(** Among categories with distinct names exactly one bears a given name. *)
Lemma Zsum_pick nm z cs :
  NoDup (map name cs) -> nm ∈ map name cs ->
  Zsum (map (fun c => if String.eqb nm (name c) then z else 0) cs) = z.
Proof.
  induction cs as [|c cs IH]; cbn [map Zsum]; intros Hnd Hin.
  - inversion Hin.
  - apply NoDup_cons in Hnd as [Hnotin Hnd].
    destruct (String.eqb_spec nm (name c)) as [->|Hne].
    + rewrite (Zsum_map_ext _ (fun _ => 0)), Zsum_map_zero; [lia|].
      apply Forall_forall. intros c2 Hc2.
      destruct (String.eqb_spec (name c) (name c2)) as [Heq|]; [|reflexivity].
      exfalso. apply Hnotin. rewrite Heq.
      apply list_elem_of_fmap. now exists c2.
    + apply elem_of_cons in Hin as [?|Hin]; [contradiction|].
      rewrite IH by assumption. lia.
Qed.

(** Every expense counts towards exactly one category. *)
Lemma expenses_by_category txs cs :
  NoDup (map name cs) ->
  Forall (fun t => income t = false -> category t ∈ map name cs) txs ->
  Zsum (map (fun c =>
               Zsum (map number (amounts_where (expense_of (name c)) txs)))
            cs)
  = Zsum (map number (amounts_where (fun t => negb (income t)) txs)).
Proof.
  intros Hnd. induction 1 as [|tx txs Hknown _ IH].
  - cbn. apply Zsum_map_zero.
  - unfold amounts_where in *. cbn [List.filter].
    rewrite (Zsum_map_ext _
               (fun c => (if expense_of (name c) tx then number (amount tx)
                          else 0)
                         + Zsum (map number
                                   (map amount
                                      (List.filter (expense_of (name c))
                                                   txs))))).
    2:{ apply Forall_forall. intros c _.
        destruct (expense_of (name c) tx); cbn; lia. }
    rewrite Zsum_map_add, IH. unfold expense_of.
    destruct (income tx) eqn:Hincome; cbn [negb andb map Zsum].
    + rewrite Zsum_map_zero. lia.
    + rewrite Zsum_pick by auto. lia.
Qed.

End Exact.

(** ** Reachable trackers are sound *)

Section Soundness.

Context {scanner : Scanf}.

Lemma described_slot t d :
  storage_ok t -> 0 <= transaction_count t < Z.of_nat (length (transactions t)) ->
  described t d ->
  length d = 100%nat /\ is_Some (c_string d).
Proof.
  intros Hok Hcount [Hheld Hlen]. split; [|exact Hheld].
  destruct (lookup_lt_is_Some_2 (transactions t)
              (Z.to_nat (transaction_count t))) as [old Hold]; [lia|].
  rewrite (Hlen old Hold).
  exact (Forall_lookup_1 _ _ _ _ (description_size t Hok) Hold).
Qed.

Lemma perform_sound op t k t' k' :
  perform op t k = Some (t', k') ->
  storage_ok t /\ counts_ok t -> storage_ok t' /\ counts_ok t'.
Proof.
  intros H [Hok [Htc Hcc Hnc]]. pose proof Hok as [Htx Hcat Hns Hmsg Hsz].
  destruct op as [| | |msg]; cbn [perform] in H.
  - apply add_income_outcome in H
      as [_ -> _|v d now Hcount Hlen _ -> Hd]; [now split|].
    destruct (described_slot t d Hok) as [Hd1 Hd2]; [lia|exact Hd|].
    split; split; fields; rewrite ?length_insert; try assumption;
      try lia; (apply Forall_insert; [assumption|]); assumption.
  - apply add_expense_outcome in H
      as [_ -> _
         |v n old Hcount Hlen _ _ Hold -> _ _
         |v n c d now Hcount Hlen _ _ _ _ -> _ Hd];
      [now split| |].
    + split; split; fields; rewrite ?length_insert; try assumption;
        (apply Forall_insert; [assumption|]); fields.
      exact (Forall_lookup_1 _ _ _ _ Hsz Hold).
    + destruct (described_slot t d Hok) as [Hd1 Hd2]; [lia|exact Hd|].
      split; split; fields; rewrite ?length_insert; try assumption;
        try lia; (apply Forall_insert; [assumption|]); assumption.
  - apply set_budget_Some in H
      as [(Ht & Hn & Htc' & Hcc' & Hnc' & _) Hcats].
    split; split; rewrite ?Ht, ?Hn, ?Htc', ?Hcc', ?Hnc'; try assumption.
    now rewrite <- (Forall2_length _ _ _ Hcats).
  - destruct (add_notification_pushes t msg k) as (slot & t1 & H1 & Hok1 & Hc & _);
      [exact Hok|exact Hnc|].
    rewrite H in H1. injection H1 as <-.
    apply add_notification_frame in H as (_ & _ & Htc' & Hcc' & _).
    split; [exact Hok1|].
    split; rewrite ?Htc', ?Hcc', ?Hc; try assumption.
    unfold MAX_NOTIFICATIONS in *. lia.
Qed.
(* ===== verification/_CoqProject ===== *)
-Q . S2P
Prelude.v
Replay.v
Primitives.v
Transport.v
Handshake.v
Text.v
Auth.v
Media.v
Frame.v
Evented.v
ControlLane.v
Video.v
Net.v
Stun.v
Clock.v
Budget.v
SlotBits.v
VoiceRelay.v
VoiceInvariant.v
VoiceSend.v
VoiceRun.v
Agent.v
AgentInvariant.v
Traversal.v
Usernames.v
Identity.v
History.v
Resident.v
RoomLog.v
RoomState.v
RoomStore.v
RoomIds.v
RoomDurability.v
RoomPaging.v
ServerState.v
ServerCascade.v
ServerOps.v
ServerConns.v
ServerAuth.v
ServerVideo.v
ServerLoop.v
ServerInvariant.v
ServerTeardown.v
ServerNames.v
ServerKept.v
ServerConnsInv.v
ServerSends.v
ServerVideoInv.v
ServerAuthInv.v
ServerLoopInv.v
ServerRun.v
ServerClaims.v
(** One reduction step of the monad, unfolding nothing else. *)
Ltac run_result := cbn [mbind result_bind fmap result_fmap ok_or map_err].
Tactic Notation "run_result" "in" hyp(H) :=
  cbn [mbind result_bind fmap result_fmap ok_or map_err] in H.

(** ** Machine integers

    An unsigned [w]-bit integer is a [Z] in [0, 2^w); the wrap-around of a
    wrapping operation is written out with [wrap]. *)

Definition umax (w : Z) : Z := 2 ^ w - 1.
Definition is_u (w z : Z) : Prop := 0 <= z < 2 ^ w.
Abbreviation is_u8 := (is_u 8).
Abbreviation is_u16 := (is_u 16).
Abbreviation is_u32 := (is_u 32).
Abbreviation is_u64 := (is_u 64).
Definition wrap (w z : Z) : Z := z mod 2 ^ w.
(** [checked_add]. *)
Definition checked_add (w a b : Z) : option Z :=
  if decide (a + b < 2 ^ w) then Some (a + b) else None.
(** [saturating_add] and [saturating_sub]. *)
Definition saturating_add (w a b : Z) : Z := Z.min (a + b) (umax w).
Definition saturating_sub (a b : Z) : Z := Z.max 0 (a - b).

Lemma is_u_wrap w z : 0 <= w -> is_u w (wrap w z).
Proof. intros. unfold is_u, wrap. apply Z.mod_pos_bound, Z.pow_pos_nonneg; lia. Qed.

Lemma wrap_small w z : is_u w z -> wrap w z = z.
Proof. intros. unfold wrap. apply Z.mod_small. exact H. Qed.

Lemma is_u_mod w z : 0 <= w -> is_u w z <-> z mod 2 ^ w = z.
Proof.
  intros. pose proof (Z.pow_pos_nonneg 2 w ltac:(lia) ltac:(lia)). split.
  - apply wrap_small.
  - intros <-. apply (is_u_wrap w z). lia.
Qed.

(** Bit operations stay inside the width. *)
Lemma is_u_lxor w a b : 0 <= w -> is_u w a -> is_u w b -> is_u w (Z.lxor a b).
Proof.
  intros Hw Ha Hb. apply is_u_mod in Ha, Hb; [|done..]. apply is_u_mod; [done|].
  rewrite <- Z.land_ones in * by done. apply Z.bits_inj'. intros n Hn.
  assert (Z.testbit a n = Z.testbit a n && Z.testbit (Z.ones w) n) by (rewrite <- Z.land_spec; by rewrite Ha).
  assert (Z.testbit b n = Z.testbit b n && Z.testbit (Z.ones w) n) by (rewrite <- Z.land_spec; by rewrite Hb).
  rewrite Z.land_spec, !Z.lxor_spec.
  by destruct (Z.testbit a n), (Z.testbit b n), (Z.testbit (Z.ones w) n).
Qed.

Lemma lxor_twice a b : Z.lxor (Z.lxor a b) b = a.
Proof. by rewrite Z.lxor_assoc, Z.lxor_nilpotent, Z.lxor_0_r. Qed.

#[export] Instance is_u_dec w z : Decision (is_u w z).
Proof. unfold is_u. apply _. Defined.

(** ** Bytes *)

Abbreviation byte := Corelib.Init.Byte.byte.
Abbreviation bytes := (list byte).

#[export] Instance byte_eq_decision : EqDecision byte := Byte.byte_eq_dec.

#[export] Instance byte_inhabited : Inhabited byte := populate Byte.x00.

(** The value of a byte, and the [as u8] truncation. *)
Definition u8 (b : byte) : Z := Z.of_N (Byte.to_N b).
Definition of_u8 (z : Z) : byte :=
  match Byte.of_N (Z.to_N (z mod 256)) with Some b => b | None => Byte.x00 end.

#[export] Instance byte_countable : Countable byte.
Proof.
  apply (inj_countable Byte.to_N Byte.of_N). apply Byte.of_to_N.
Defined.
(* ===== verification/Transport.v ===== *)
(** * Record protection of the control and video lanes

    Models the sealing half of src/crates/rpc/src/crypto.rs: key material, the
    counter-nonce AEAD frames, [TransportCipher] with its send and receive
    counters and [RecordProtection], which selects between sealed and plain
    records.  A function writing to [out: &mut Vec<u8>] returns the new buffer
    beside its result, so that its error paths say what they leave there. *)

From S2P Require Import Prelude Primitives.

Definition KEY_LEN : nat := 32.
Definition NONCE_LEN : nat := 32.
Definition X25519_PUBLIC_KEY_LEN : nat := 32.
Definition ED25519_PUBLIC_KEY_LEN : nat := 32.
Definition TAG_LEN : nat := 16.
Definition TRANSPORT_HEADER_LEN : nat := 12.
Definition CHANNEL_CONTROL : Z := 1.
Definition CHANNEL_MEDIA : Z := 2.
Definition CHANNEL_VIDEO : Z := 3.
Definition REJECT_AFTER_MESSAGES : Z := umax 64 - Z.shiftl 1 4.

Inductive CryptoError :=
| Random
| InvalidHandshake
| InvalidSignature
| InvalidKey
| InvalidEncoding
| UnsupportedVersion (version : Z)
| WrongKeyId
| CounterMismatch
| Replay
| CounterExhausted
| Cipher
| BindProofMismatch.
(* ===== verification/Media.v ===== *)
(** * The UDP media codec

    Models src/crates/rpc/src/media.rs: the payload kinds and their wire form,
    the datagram header, sealing and opening under a session's protection or
    under a raw peer key, with the anti-replay window threaded as state.  A
    borrowed payload ([MediaPayloadRef]) is its own type, as in the code; a
    borrowed slice is the list it points at. *)

From S2P Require Import Prelude Primitives Replay Transport Handshake Text Auth.

Definition UDP_VERSION : Z := 4.
Definition UDP_HEADER_LEN : nat := 14.
Definition SAFE_UDP_PAYLOAD_BYTES : nat := 1200.
Definition MAX_VOICE_PAYLOAD_BYTES : nat := 1024.
Definition MAX_SEALED_MEDIA_BYTES : nat := UDP_HEADER_LEN + SAFE_UDP_PAYLOAD_BYTES + TAG_LEN.
Definition VOICE_TCP_MAGIC : bytes := ascii_bytes "CHTVOI01".
Definition VOICE_TCP_MAX_FRAME_BYTES : nat := MAX_SEALED_MEDIA_BYTES.
Definition KIND_BIND : Z := 1.
Definition KIND_VOICE : Z := 2.
Definition KIND_PING : Z := 3.
Definition KIND_PONG : Z := 4.
Definition KIND_PEER_VOICE : Z := 5.
Definition KIND_NAT_PROBE : Z := 6.
Definition KIND_VOICE_FEEDBACK : Z := 7.
Definition KIND_PEER_VOICE_FEEDBACK : Z := 8.
Definition KIND_VOICE_FEEDBACK_FROM : Z := 9.
Definition VOICE_PAYLOAD_OPUS : Z := 0.
Definition VOICE_PAYLOAD_SILENCE : Z := 1.

Record UdpHeader := mkUdpHeader {
  hdr_version : Z;
  hdr_kind : Z;
  hdr_route_id : Z;
  hdr_counter : Z;
}.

——————————

Task to carry out
Taking the entries above, restate exactly those lines that fall between the line with "Handshake.v" and the line with "ServerState.v", keeping both of those lines too.

Output for this task
Handshake.v
Text.v
Auth.v
Media.v
Frame.v
Evented.v
ControlLane.v
Video.v
Net.v
Stun.v
Clock.v
Budget.v
SlotBits.v
VoiceRelay.v
VoiceInvariant.v
VoiceSend.v
VoiceRun.v
Agent.v
AgentInvariant.v
Traversal.v
Usernames.v
Identity.v
History.v
Resident.v
RoomLog.v
RoomState.v
RoomStore.v
RoomIds.v
RoomDurability.v
RoomPaging.v
ServerState.v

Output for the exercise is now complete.